Trois ans après le dépôt, en juin 2019, d’une première demande d’action collective contre les Frères des écoles chrétiennes et l’un des membres de cet ordre, la Cour supérieure a donné son aval la semaine dernière pour entendre la cause.

Le demandeur, un homme aujourd’hui âgé de 68 ans désigné sous les initiales A. B., a obtenu du tribunal le droit d’agir à titre de représentant pour les 162 victimes, hommes et femmes, qui se sont manifestées jusqu’ici.

L’action collective vise toute agression sexuelle commise de 1940 à nos jours.

La congrégation des Frères des écoles chrétiennes n’a pas contesté la demande d’action collective.

Agressions dans le sous-sol de l’école

Selon la requête, A. B. a été agressé sexuellement par le frère Patrice, entre l’âge de 7 et 8 ans, alors qu’il fréquentait l’École Dominique-Savio, à Forestville, où le religieux était préposé, de 1960 à 1961.

Ces agressions « prenaient généralement la forme d’attouchements et de masturbations » d’après la description contenue dans la requête, se déroulaient « généralement au sous-sol de l’école, dans une salle d’entreposage » et « se sont produites à de nombreuses occasions ».

Le frère Patrice est décédé le 18 mai 2019.

Invoquant une série de conséquences de ces agressions présumées — anxiété, culpabilité, humiliation, baisse d’estime de soi, dysfonction sexuelle, consommation abusive d’alcool et de drogue, idées suicidaires, notamment — le demandeur réclame 300 000 $ à titre de dommages-intérêts non pécuniaires, 150 000 $ pour pertes pécuniaires et 150 000 $ de dommages punitifs, pour un total de 600 000 $. La requête fait valoir que les Frères des Écoles chrétiennes étaient responsables du contrôle, de la direction et de la surveillance de leurs préposés et de leurs membres.

Elle soutient que les préposés ou membres de la congrégation visés « ont utilisé leur position d’autorité religieuse afin de développer des liens avec les membres du groupe, dont le demandeur, et faussement gagner leur confiance ». Elle reproche également à l’organisme religieux, entre autres, d’avoir « omis d’instaurer des politiques et mesures de sécurité ou de surveillance pour que ses membres ne commettent pas d’agressions sexuelles » et d’avoir « préféré la culture du silence » plutôt que de respecter leur propre droit interne.

Forte présence de la congrégation en éducation

L’audition de la demande d’action collective a eu lieu le 10 mai dernier au palais de justice de Montréal en présence de nombreuses victimes provenant des quatre coins du Québec qui y ont assisté par visioconférence.

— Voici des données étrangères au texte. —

(** ** Properties *)

(** C32: the loop is bounded and fail-closed.  Whatever the world does, a run
    returns.  It observes the error once ([e0]) and then makes at most
    [max_iterations] rounds, each of one action followed by one observation,
    and nothing else but reading the clock; the errors it observed are those of
    its trace, in order, and it acted after each of them but the last.  It goes
    on from an error only when that is off target, it claims convergence
    exactly when the last error it observed is within the target, and otherwise
    it hands back the safe state. *)
Theorem run_bounded_fail_closed {W} observe act clock (c : loop) (w : W) :
  exists result w' e0 es w0 w1, run observe act clock c w = Some (result, w') /\
    _observe observe (tick clock w) = (e0, w0) /\ rounds observe act clock w0 es w1 /\ left_after clock w1 w' /\
    (length es <= max_iterations c)%nat /\ recorded c 0 e0 es (trace result) /\
    iterations result = length (trace result) /\ initial_error result = e0 /\
    final_error result = List.last es e0 /\
    converged result = at_target c (final_error result) /\
    fail_closed_state result = (if converged result then None else Some (safe_state c)).
Proof.
  unfold run. rewrite (surjective_pairing (clock w)). fold (tick clock w).
  destruct (_observe observe (tick clock w)) as [e0 w0].
  destruct (run_loop_rounds observe act clock c (S (max_iterations c)) (clock w).1 e0 F64.inf 0 0 [] w0)
    as (steps & es & reason & w1 & w' & -> & Hr & Hl & Hs & Hn); [lia|lia|].
  eexists _, w', e0, es, w0, w1. split; [reflexivity|]. cbn [trace iterations initial_error final_error converged fail_closed_state].
  rewrite app_nil_r, rev_involutive, length_rev, orb_diag. by split_and!.
Qed.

La décision a été rendue ce mardi par le juge Donald Bisson.

Les Frères des Écoles chrétiennes ont été très présents dans l’éducation primaire et secondaire de plusieurs centaines d’établissements scolaires au Québec et ont enseigné à plus de 40 000 étudiants par année de 1955 à 1965.

La décision de la Cour supérieure permet donc au processus judiciaire de s’enclencher à une date qui reste à être déterminée. La cause sera donc entendue à moins d’une entente hors cour avant la fin des procédures.